Lemma restore_plans_spec ps ex l (ex' := foldl (Ex.restore_plan ps) ex l) :
  Ex.queue ex' = Ex.queue ex ++ List.filter (known ps) l ∧
  ∀ id, Ex.plans ex' !! id =
    if decide (id ∈ List.filter (known ps) l)
    then Ex.recovered_plan_state id <$> (ps !! id) else Ex.plans ex !! id.
Proof.
  subst ex'. revert ex. induction l as [|x l IH]; intros ex.
  { split; [by rewrite app_nil_r|]. intros id. by rewrite decide_False by set_solver. }
  cbn [foldl]. destruct (IH (Ex.restore_plan ps ex x)) as [IH1 IH2].
  rewrite IH1. split.
  - unfold Ex.restore_plan. cbn [List.filter]. unfold known at 2.
    destruct (ps !! x) eqn:E; [|done]. simpl. by rewrite <-app_assoc.
  - intros id. rewrite IH2. cbn [List.filter].
    destruct (known ps x) eqn:Ek; unfold known in Ek;
      [apply bool_decide_eq_true in Ek as [info E]|apply bool_decide_eq_false in Ek];
      unfold Ex.restore_plan; [rewrite E; simpl|
        by rewrite (proj2 (eq_None_not_Some (ps !! x)) Ek)].
    destruct (decide (id ∈ List.filter (known ps) l)).
    + by rewrite decide_True by (by right).
    + destruct (decide (id = x)) as [->|Hne].
      * rewrite lookup_insert_eq, decide_True, E by (by left). done.
      * rewrite lookup_insert_ne, decide_False by set_solver. done.
Qed.

Lemma from_recovered_state_spec cfg st (ex := Ex.from_recovered_state cfg st) :
  NoDup (RecoveredState.queue_order st) →
  Ex.queue ex = resume_ids st ∧
  ∀ id, Ex.plans ex !! id =
    Ex.recovered_plan_state id <$> (RecoveredState.plan_states st !! id).
Proof.
  intros Hnd. subst ex. unfold Ex.from_recovered_state.
  set (ps := RecoveredState.plan_states st).
  destruct (restore_plans_spec ps (Ex.new cfg) (RecoveredState.queue_order st)) as [Q1 P1].
  set (ex1 := foldl (Ex.restore_plan ps) (Ex.new cfg) (RecoveredState.queue_order st)) in *.
  set (missing := sort_strings _).
  destruct (restore_plans_spec ps ex1 missing) as [Q2 P2].
  assert (∀ id, id ∈ missing ↔ is_Some (ps !! id) ∧ id ∉ Ex.queue ex1) as Hm.
  { intros id. unfold missing, sort_strings.
    by rewrite elem_of_sort_by, elem_of_list_filter_bool, elem_of_hash_keys,
      bool_decide_eq_true. }
  assert (List.filter (known ps) missing = missing) as Hk.
  { clear -Hm. assert (∀ id, id ∈ missing → is_Some (ps !! id)) as H by (intros; by apply Hm).
    clear Hm. induction missing as [|x l IH]; [done|]. cbn [List.filter].
    unfold known at 1. rewrite bool_decide_eq_true_2 by (apply H; by left).
    f_equal. apply IH. intros. apply H. by right. }
  rewrite Hk in Q2, P2. change (Ex.queue (Ex.new cfg)) with (@nil string) in Q1.
  simpl in Q1. split.
  - rewrite Q2. unfold resume_ids. fold ps. unfold missing. rewrite Q1.
    rewrite dedup_first_id by by apply NoDup_filter_bool. done.
  - intros id. rewrite P2, P1. case_decide as H1; [done|]. case_decide as H2; [done|].
    simpl. rewrite lookup_empty. destruct (ps !! id) as [info|] eqn:E; [|done].
    destruct H1. apply Hm. rewrite E. split; [eauto|]. by rewrite Q1.
Qed.
End Restore.
(* ===== verification/MergeQueue.v ===== *)
(** * The merge queue (crates/roko-orchestrator/src/merge_queue.rs)

    A file-conflict-aware queue of merge requests.  [Inner] is the state behind
    the mutex that every clone of a [MergeQueue] shares; each method holds the
    lock for its whole body, so an operation is a function on that state. *)

From S2P Require Import Prelude.

Definition DEFAULT_MAX_MERGE_RETRIES : N := 5.
Definition MAX_RETRIES : N := DEFAULT_MAX_MERGE_RETRIES.

(** ** Data *)

Module MergeRequest.
Record t : Type := mk {
  plan_id : string;
  branch_name : string;
  files_changed : list string;
  priority : N;
  retry_count : N;
}.

#[global] Instance t_eq_dec : EqDecision t.
Proof. solve_decision. Defined.

Definition new (plan_id branch_name : string) (files_changed : list string) (priority : N) : t :=
  mk plan_id branch_name files_changed priority 0.

Definition effective_priority (r : t) : N := sat_sub (priority r) (retry_count r).

(** [request.retry_count += 1] *)
Definition bump_retry (r : t) : t :=
  mk (plan_id r) (branch_name r) (files_changed r) (priority r) (add32 (retry_count r) 1).
End MergeRequest.
Abbreviation MergeRequest := MergeRequest.t.

Module MergeStatus.
Inductive t : Type := Queued | Merging.

#[global] Instance t_eq_dec : EqDecision t.
Proof. solve_decision. Defined.
End MergeStatus.
Abbreviation MergeStatus := MergeStatus.t.

(** [QueueEntry], and [MergeQueueEntrySnapshot], which has the same fields. *)
Module QueueEntry.
Record t : Type := mk { request : MergeRequest; status : MergeStatus }.

#[global] Instance t_eq_dec : EqDecision t.
Proof. solve_decision. Defined.
End QueueEntry.
Abbreviation QueueEntry := QueueEntry.t.

Module MergeQueueSnapshot.
Record t : Type := mk {
  entries : list QueueEntry;
  locked_files : gmap string string;
  failed : gmap string string;
  queued_order : list string;
  max_retries : N;
}.
End MergeQueueSnapshot.
Abbreviation MergeQueueSnapshot := MergeQueueSnapshot.t.

Module MergeQueueMetrics.
Record t : Type := mk {
  queued : nat; merging : nat; failed : nat; locked_files : nat; ready : nat }.
End MergeQueueMetrics.

Module MergeConflict.
Record t : Type := mk {
  waiting_plan_id : string;
  blocking_plan_id : string;
  files : list string;
}.

#[global] Instance t_eq_dec : EqDecision t.
Proof. solve_decision. Defined.
End MergeConflict.
Abbreviation MergeConflict := MergeConflict.t.

(** ** The queue *)

Module MergeQueue.
(** [Inner] *)
Record t : Type := mk {
  entries : gmap string QueueEntry;
  order : list string;
  locked_files : gmap string string;
  failed : gmap string string;
}.

Definition is_queued (e : QueueEntry) : bool :=
  match QueueEntry.status e with MergeStatus.Queued => true | _ => false end.
Definition is_merging (e : QueueEntry) : bool :=
  match QueueEntry.status e with MergeStatus.Merging => true | _ => false end.
Definition files_of (e : QueueEntry) : list string :=
  MergeRequest.files_changed (QueueEntry.request e).

(** [self.entries[id].request.effective_priority()] *)
Definition entry_priority (entries : gmap string QueueEntry) (id : string) : N :=
  match entries !! id with
  | Some e => MergeRequest.effective_priority (QueueEntry.request e)
  | None => 0
  end.
(** The fold of [min] is the lowest of the scores and of the start. *)
Lemma fold_min scores a :
  F32.is_nan a = false → Forall (λ s, F32.is_nan s = false) scores →
  let m := foldl F32.min a scores in
  (m = a ∨ m ∈ scores) ∧ sf_le m a ∧ Forall (sf_le m) scores.
Proof.
  intros Ha Hs. revert a Ha. induction Hs as [|s scores Hs _ IH]; intros a Ha; simpl.
  { split_and!; [by left|apply sf_le_refl|constructor]. }
  assert (F32.is_nan (F32.min a s) = false) as Hm
    by (destruct (min_cases a s Ha Hs) as [[-> _]|[-> _]]; done).
  destruct (IH _ Hm) as (H1 & H2 & H3). split_and!.
  - destruct H1 as [->|H1]; [|right; by right].
    destruct (min_cases a s Ha Hs) as [[-> _]|[-> _]]; [by left|right; by left].
  - destruct (min_cases a s Ha Hs) as [[E _]|[E Hle]]; rewrite E in *; [done|].
    by eapply sf_le_trans; [| |exact Hle].
  - constructor; [|done].
    destruct (min_cases a s Ha Hs) as [[E Hle]|[E _]]; rewrite E in *; [|done].
    by eapply sf_le_trans; [| |exact Hle].
Qed.

Lemma clamp_unit f : unit_score f = true → F32.clamp F32.zero (F32.of_Z 1) f = f.
Proof.
  unfold unit_score, F32.clamp, F64.clamp.
  change (F64.lt f) with (F32.lt f). change (F64.gt f) with (λ hi, F32.lt hi f). cbv beta.
  by destruct (F32.is_nan f), (F32.lt f F32.zero), (F32.lt (F32.of_Z 1) f).
Qed.

Section Facts.
Context {W : Type} `{!Clock W}.
Implicit Types (w : W).
(* ===== verification/Dag.v ===== *)
(** * The unified task DAG (crates/roko-orchestrator/src/dag.rs)

    The graph over the tasks of every plan: its construction from task and plan
    dependencies and from shared files, and its topological sort.  A
    [HashMap<GlobalTaskId, V>] is a finite map, a [BTreeSet<GlobalTaskId>] a finite
    set iterated in order.  The theorems show that the indexes hold exactly the
    declared dependencies, that the sort succeeds exactly on acyclic graphs, and
    what its order guarantees. *)

From stdpp Require Import relations.
From S2P Require Import Prelude Task Ordered CycleDetect.

(** ** Data *)

Module DagConfig.
Record t : Type := mk { infer_file_overlap : bool; max_wave_width : nat }.
Definition default : t := mk true 0.
End DagConfig.
Abbreviation DagConfig := DagConfig.t.

Module DagError.
Inductive t : Type :=
  | Cycle (involving : list GlobalTaskId)
  | DanglingDepRef (referrer : GlobalTaskId) (target : string)
  | UnknownPlan (plan : string).
End DagError.
Abbreviation DagError := DagError.t.

(** Sets of ids indexed by ids: the dependencies or the dependents of each task. *)
Abbreviation id_graph := (gmap GlobalTaskId (gset GlobalTaskId)).
(** A schedule starts a task after everything it depends on has finished. *)
Definition feasible S : Prop :=
  ∀ a b, declared d a b → (S b + Cpm.task_duration d b ≤ S a)%N.

Definition finishes_by S T : Prop :=
  ∀ a, is_Some (UD.tasks d !! a) → (S a + Cpm.task_duration d a ≤ T)%N.

Lemma elem_of_deps_of a b : indexed d → b ∈ set_iter (UD.deps_of d a) ↔ declared d a b.
Proof.
  intros Hix. unfold UD.deps_of. by rewrite elem_of_set_iter, <-edge_default, (ix_edges d Hix).
Qed.

Lemma elem_of_dependents_of a b :
  indexed d → b ∈ set_iter (UD.dependents_of d a) ↔ declared d b a.
Proof.
  intros Hix. unfold UD.dependents_of.
  by rewrite elem_of_set_iter, <-edge_default, (ix_reverse d Hix), (ix_edges d Hix).
Qed.

Lemma earliest_of_le m a n :
  indexed d → (Cpm.earliest_of d m a ≤ n)%N ↔
    ∀ b, declared d a b → (Cpm.duration_at m b + Cpm.task_duration d b ≤ n)%N.
Proof.
  intros Hix. unfold Cpm.earliest_of. rewrite foldr_Nmax_le. setoid_rewrite list_elem_of_fmap.
  split.
  - intros H b Hb. apply H. exists b. split; [done|]. by apply elem_of_deps_of.
  - intros H x (b & -> & Hb%elem_of_deps_of); auto.
Qed.

Lemma earliest_of_ext m m' a :
  indexed d → (∀ b, declared d a b → m !! b = m' !! b) →
  Cpm.earliest_of d m a = Cpm.earliest_of d m' a.
Proof.
  intros Hix H. unfold Cpm.earliest_of, Cpm.duration_at. f_equal. apply list_fmap_ext.
  intros i b Hb. simpl. rewrite H; [done|]. by eapply elem_of_deps_of, list_elem_of_lookup_2.
Qed.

** Assigned task **
Look above for the line holding "entries : list QueueEntry;" and the line holding "End MergeQueueMetrics.", then output exactly those two lines and every line between them, nothing more.

** Result of the exercise **
  entries : list QueueEntry;
  locked_files : gmap string string;
  failed : gmap string string;
  queued_order : list string;
  max_retries : N;
}.
End MergeQueueSnapshot.
Abbreviation MergeQueueSnapshot := MergeQueueSnapshot.t.

Module MergeQueueMetrics.
Record t : Type := mk {
  queued : nat; merging : nat; failed : nat; locked_files : nat; ready : nat }.
End MergeQueueMetrics.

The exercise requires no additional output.